* TASK ITEM
Search the listing below for the string "ltac" and show each line that contains it.
[Start of section]
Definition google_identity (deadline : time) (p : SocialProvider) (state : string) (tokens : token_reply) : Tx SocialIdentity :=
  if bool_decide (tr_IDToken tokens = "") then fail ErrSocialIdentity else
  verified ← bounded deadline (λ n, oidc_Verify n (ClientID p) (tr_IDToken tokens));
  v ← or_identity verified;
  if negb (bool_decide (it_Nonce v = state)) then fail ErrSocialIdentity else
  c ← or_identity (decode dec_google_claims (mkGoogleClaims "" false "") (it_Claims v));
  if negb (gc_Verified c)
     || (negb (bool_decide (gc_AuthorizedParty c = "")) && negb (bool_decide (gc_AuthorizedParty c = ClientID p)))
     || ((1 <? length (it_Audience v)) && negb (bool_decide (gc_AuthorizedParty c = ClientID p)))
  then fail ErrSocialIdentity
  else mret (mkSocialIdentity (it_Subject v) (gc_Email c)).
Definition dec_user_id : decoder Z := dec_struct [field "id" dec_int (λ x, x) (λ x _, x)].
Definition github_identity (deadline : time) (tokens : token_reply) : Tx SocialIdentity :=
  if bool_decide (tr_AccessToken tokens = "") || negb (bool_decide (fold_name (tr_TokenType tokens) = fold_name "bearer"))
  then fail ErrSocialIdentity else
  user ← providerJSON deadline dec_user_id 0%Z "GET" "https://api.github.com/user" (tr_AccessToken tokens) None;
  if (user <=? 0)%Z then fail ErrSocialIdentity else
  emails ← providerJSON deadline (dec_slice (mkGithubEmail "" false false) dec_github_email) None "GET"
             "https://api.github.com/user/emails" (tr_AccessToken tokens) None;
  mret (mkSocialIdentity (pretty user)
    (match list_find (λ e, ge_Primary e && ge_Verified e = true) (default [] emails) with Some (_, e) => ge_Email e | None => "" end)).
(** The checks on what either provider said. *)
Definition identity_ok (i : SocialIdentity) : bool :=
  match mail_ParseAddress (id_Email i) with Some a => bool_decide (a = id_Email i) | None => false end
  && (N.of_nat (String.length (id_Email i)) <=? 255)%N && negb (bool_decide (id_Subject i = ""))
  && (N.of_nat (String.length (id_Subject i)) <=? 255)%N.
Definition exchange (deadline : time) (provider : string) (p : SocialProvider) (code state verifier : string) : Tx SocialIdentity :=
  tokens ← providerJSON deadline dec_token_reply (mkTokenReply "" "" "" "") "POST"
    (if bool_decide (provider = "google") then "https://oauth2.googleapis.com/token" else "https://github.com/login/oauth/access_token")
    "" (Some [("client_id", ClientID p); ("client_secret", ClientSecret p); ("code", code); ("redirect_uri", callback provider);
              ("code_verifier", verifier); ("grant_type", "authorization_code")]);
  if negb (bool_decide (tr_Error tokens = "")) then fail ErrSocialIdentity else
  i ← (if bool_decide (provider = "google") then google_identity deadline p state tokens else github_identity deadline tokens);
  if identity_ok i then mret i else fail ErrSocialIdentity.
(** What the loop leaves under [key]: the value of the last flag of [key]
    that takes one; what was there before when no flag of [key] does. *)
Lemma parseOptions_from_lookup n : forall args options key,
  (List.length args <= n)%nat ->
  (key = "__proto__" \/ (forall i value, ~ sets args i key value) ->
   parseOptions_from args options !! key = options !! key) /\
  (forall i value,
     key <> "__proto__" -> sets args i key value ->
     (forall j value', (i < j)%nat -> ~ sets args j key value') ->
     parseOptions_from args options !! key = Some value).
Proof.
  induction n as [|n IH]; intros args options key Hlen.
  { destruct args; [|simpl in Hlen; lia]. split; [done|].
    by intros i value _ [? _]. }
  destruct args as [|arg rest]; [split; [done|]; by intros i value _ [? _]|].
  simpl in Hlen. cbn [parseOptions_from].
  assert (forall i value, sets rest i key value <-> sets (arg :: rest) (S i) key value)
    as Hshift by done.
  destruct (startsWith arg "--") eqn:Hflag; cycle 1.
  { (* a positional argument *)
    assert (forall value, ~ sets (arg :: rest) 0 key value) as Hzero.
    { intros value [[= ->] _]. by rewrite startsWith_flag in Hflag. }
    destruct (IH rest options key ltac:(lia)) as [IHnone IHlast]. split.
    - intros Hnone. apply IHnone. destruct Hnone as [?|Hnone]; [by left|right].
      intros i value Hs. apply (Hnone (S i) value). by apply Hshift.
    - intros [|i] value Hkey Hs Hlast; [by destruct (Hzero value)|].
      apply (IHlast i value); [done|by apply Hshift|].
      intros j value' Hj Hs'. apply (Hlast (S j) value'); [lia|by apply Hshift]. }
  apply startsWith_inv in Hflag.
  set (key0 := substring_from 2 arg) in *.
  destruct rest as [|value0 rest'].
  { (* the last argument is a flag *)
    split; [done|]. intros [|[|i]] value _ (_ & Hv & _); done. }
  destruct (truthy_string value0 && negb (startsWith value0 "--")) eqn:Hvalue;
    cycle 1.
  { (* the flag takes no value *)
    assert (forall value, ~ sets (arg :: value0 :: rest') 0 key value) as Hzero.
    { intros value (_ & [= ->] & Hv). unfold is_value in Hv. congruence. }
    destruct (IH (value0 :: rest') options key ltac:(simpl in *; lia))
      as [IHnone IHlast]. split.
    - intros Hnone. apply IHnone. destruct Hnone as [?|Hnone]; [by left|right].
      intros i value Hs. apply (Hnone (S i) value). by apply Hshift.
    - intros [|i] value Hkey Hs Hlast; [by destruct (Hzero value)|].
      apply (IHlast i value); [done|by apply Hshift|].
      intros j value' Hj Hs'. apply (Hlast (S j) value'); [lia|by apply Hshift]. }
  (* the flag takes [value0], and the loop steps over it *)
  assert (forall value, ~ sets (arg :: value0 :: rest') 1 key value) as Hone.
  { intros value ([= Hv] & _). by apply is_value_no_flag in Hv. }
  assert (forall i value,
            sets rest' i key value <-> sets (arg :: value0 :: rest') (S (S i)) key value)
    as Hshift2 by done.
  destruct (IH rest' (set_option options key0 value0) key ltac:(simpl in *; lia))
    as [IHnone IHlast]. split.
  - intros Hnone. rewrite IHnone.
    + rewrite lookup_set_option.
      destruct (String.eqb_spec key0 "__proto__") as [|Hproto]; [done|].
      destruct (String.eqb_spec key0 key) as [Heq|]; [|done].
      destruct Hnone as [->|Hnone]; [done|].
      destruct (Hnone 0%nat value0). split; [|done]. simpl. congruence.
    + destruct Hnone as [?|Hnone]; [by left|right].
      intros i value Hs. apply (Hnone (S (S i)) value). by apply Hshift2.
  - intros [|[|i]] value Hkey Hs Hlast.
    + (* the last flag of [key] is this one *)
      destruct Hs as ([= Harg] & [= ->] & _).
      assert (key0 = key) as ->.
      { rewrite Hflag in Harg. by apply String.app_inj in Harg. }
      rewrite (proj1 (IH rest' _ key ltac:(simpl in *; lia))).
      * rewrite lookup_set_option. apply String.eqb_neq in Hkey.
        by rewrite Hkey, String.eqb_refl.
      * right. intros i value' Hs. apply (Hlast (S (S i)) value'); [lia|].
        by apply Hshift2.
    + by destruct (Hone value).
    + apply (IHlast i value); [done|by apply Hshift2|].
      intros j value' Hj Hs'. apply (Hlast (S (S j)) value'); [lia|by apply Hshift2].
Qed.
[End of section]
[Start of section]
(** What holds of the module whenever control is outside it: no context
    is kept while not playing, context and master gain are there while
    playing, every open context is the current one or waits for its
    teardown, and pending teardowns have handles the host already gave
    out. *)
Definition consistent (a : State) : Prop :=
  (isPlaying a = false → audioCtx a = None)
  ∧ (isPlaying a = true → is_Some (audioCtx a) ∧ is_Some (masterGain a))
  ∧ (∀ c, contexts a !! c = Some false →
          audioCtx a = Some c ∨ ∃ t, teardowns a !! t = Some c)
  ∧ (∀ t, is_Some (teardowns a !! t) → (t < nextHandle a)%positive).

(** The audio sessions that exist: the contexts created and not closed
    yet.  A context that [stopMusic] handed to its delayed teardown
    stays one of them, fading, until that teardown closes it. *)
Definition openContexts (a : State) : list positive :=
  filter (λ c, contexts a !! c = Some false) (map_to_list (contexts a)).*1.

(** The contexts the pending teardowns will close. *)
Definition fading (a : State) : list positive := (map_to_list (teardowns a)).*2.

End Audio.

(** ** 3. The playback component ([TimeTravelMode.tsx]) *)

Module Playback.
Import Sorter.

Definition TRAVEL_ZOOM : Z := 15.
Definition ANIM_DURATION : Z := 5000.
[End of section]
[Start of section]
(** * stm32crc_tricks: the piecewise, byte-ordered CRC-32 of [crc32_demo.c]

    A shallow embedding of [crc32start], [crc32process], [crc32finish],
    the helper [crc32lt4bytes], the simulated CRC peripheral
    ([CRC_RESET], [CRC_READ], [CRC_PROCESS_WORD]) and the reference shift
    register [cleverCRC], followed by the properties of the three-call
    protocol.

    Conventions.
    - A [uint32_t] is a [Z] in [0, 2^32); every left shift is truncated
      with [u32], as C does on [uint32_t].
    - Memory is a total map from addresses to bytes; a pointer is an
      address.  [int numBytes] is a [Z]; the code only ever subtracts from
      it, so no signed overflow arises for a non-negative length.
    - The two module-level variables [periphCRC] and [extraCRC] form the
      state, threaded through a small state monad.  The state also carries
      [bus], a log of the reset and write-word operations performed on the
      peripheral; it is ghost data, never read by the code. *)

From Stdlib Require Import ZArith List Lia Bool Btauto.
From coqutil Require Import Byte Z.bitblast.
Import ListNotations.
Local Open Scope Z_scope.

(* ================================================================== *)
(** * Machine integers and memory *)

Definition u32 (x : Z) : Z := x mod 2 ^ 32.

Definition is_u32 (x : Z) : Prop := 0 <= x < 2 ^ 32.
[End of section]
* RESPONSE
    destruct (IH rest options key ltac:(lia)) as [IHnone IHlast]. split.
    destruct (IH (value0 :: rest') options key ltac:(simpl in *; lia))
  destruct (IH rest' (set_option options key0 value0) key ltac:(simpl in *; lia))
      rewrite (proj1 (IH rest' _ key ltac:(simpl in *; lia))).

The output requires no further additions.